== Task goal ==
What you produce should be every line from the data that includes "logged".

(Stored data entries)
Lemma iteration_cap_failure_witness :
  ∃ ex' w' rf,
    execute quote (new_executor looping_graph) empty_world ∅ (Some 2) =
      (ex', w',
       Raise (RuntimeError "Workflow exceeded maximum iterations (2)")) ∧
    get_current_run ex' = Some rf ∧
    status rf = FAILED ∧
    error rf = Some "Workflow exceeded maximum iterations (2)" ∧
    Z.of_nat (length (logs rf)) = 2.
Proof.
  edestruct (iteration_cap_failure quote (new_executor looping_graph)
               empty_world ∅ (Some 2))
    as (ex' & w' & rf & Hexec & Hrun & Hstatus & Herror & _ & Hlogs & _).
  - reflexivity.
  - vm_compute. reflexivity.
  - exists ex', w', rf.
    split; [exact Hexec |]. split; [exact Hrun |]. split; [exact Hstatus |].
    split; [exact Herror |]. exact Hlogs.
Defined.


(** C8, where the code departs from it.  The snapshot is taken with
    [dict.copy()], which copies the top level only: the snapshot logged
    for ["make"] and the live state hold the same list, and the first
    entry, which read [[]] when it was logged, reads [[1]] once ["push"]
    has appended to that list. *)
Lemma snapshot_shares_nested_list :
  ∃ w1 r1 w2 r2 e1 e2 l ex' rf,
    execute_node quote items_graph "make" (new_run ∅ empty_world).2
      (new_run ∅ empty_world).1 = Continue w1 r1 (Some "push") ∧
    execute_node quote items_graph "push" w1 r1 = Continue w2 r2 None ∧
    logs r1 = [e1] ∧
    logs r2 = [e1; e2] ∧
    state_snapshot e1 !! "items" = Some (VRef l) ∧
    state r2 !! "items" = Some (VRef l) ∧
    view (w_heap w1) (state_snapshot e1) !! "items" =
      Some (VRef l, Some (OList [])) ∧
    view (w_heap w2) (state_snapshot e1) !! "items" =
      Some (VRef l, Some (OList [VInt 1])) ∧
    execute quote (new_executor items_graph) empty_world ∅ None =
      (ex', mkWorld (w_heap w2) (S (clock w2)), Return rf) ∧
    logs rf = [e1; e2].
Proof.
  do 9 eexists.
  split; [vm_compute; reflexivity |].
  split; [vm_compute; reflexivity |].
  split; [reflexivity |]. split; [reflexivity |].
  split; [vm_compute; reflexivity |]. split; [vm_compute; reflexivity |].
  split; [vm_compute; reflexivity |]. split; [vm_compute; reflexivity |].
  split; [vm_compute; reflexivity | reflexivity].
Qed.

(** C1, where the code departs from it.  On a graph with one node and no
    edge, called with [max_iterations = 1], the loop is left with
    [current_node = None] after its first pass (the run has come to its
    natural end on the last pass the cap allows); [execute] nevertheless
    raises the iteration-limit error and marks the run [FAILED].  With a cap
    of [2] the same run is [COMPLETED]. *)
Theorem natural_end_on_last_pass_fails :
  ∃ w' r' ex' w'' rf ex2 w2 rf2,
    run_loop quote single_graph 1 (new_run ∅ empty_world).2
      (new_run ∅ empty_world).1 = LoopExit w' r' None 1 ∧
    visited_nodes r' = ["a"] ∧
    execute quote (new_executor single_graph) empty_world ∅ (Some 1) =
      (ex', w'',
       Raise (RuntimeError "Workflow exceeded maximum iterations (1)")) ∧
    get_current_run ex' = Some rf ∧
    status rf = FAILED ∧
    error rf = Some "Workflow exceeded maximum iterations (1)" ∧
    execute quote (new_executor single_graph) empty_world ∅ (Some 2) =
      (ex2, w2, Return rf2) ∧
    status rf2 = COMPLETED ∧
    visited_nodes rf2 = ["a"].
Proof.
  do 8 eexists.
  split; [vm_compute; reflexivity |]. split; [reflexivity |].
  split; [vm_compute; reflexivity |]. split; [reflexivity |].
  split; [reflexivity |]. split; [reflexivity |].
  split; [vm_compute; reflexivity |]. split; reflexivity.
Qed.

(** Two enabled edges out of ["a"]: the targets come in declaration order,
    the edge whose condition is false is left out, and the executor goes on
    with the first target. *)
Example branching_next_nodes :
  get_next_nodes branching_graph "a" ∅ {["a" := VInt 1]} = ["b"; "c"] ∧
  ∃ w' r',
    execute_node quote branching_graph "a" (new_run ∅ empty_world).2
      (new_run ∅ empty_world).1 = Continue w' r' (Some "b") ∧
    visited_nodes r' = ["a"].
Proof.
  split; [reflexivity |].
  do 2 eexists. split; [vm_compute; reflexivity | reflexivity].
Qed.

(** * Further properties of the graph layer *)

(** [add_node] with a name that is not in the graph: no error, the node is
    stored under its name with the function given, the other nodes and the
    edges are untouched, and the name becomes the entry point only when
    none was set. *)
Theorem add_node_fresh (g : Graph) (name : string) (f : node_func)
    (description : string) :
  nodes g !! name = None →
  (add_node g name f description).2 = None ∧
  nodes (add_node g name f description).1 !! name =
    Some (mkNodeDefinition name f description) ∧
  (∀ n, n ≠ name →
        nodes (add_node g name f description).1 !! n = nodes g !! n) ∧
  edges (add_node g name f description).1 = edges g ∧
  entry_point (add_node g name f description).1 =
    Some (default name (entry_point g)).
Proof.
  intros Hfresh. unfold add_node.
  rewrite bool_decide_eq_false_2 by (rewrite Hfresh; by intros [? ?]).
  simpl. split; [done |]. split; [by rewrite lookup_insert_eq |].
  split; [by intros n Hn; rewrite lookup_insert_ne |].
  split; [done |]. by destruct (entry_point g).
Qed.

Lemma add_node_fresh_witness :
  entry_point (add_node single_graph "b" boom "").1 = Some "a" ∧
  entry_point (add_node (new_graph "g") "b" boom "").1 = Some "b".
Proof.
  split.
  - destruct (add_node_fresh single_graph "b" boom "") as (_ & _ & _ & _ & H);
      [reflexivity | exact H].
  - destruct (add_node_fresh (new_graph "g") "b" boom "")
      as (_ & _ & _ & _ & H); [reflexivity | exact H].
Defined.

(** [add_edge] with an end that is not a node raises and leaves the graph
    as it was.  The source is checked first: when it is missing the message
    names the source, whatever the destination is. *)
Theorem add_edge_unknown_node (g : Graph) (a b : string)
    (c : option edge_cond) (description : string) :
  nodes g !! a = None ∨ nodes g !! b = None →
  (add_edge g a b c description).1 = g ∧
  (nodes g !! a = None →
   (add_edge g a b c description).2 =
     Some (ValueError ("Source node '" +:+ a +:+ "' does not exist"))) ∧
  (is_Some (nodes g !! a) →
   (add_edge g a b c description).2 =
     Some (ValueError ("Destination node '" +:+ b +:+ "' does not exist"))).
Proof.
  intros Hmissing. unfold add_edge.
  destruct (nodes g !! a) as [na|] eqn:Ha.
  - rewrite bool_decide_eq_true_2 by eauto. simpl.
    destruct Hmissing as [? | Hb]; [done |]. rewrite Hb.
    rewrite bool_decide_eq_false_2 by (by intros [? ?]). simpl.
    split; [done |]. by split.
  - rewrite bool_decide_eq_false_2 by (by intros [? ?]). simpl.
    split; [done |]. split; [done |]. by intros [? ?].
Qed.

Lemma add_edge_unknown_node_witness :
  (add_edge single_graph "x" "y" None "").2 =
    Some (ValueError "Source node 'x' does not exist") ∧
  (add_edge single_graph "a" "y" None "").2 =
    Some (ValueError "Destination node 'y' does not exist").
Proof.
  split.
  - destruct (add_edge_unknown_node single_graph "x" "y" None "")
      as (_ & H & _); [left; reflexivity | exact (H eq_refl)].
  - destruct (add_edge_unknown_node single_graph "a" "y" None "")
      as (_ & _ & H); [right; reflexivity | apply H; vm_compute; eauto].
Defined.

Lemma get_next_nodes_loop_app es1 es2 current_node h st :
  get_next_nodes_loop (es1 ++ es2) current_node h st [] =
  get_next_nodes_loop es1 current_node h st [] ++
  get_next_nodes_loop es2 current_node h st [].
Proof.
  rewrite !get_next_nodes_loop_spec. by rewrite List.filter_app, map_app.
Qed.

== Task solution ==
    [dict.copy()], which copies the top level only: the snapshot logged
    entry, which read [[]] when it was logged, reads [[1]] once ["push"]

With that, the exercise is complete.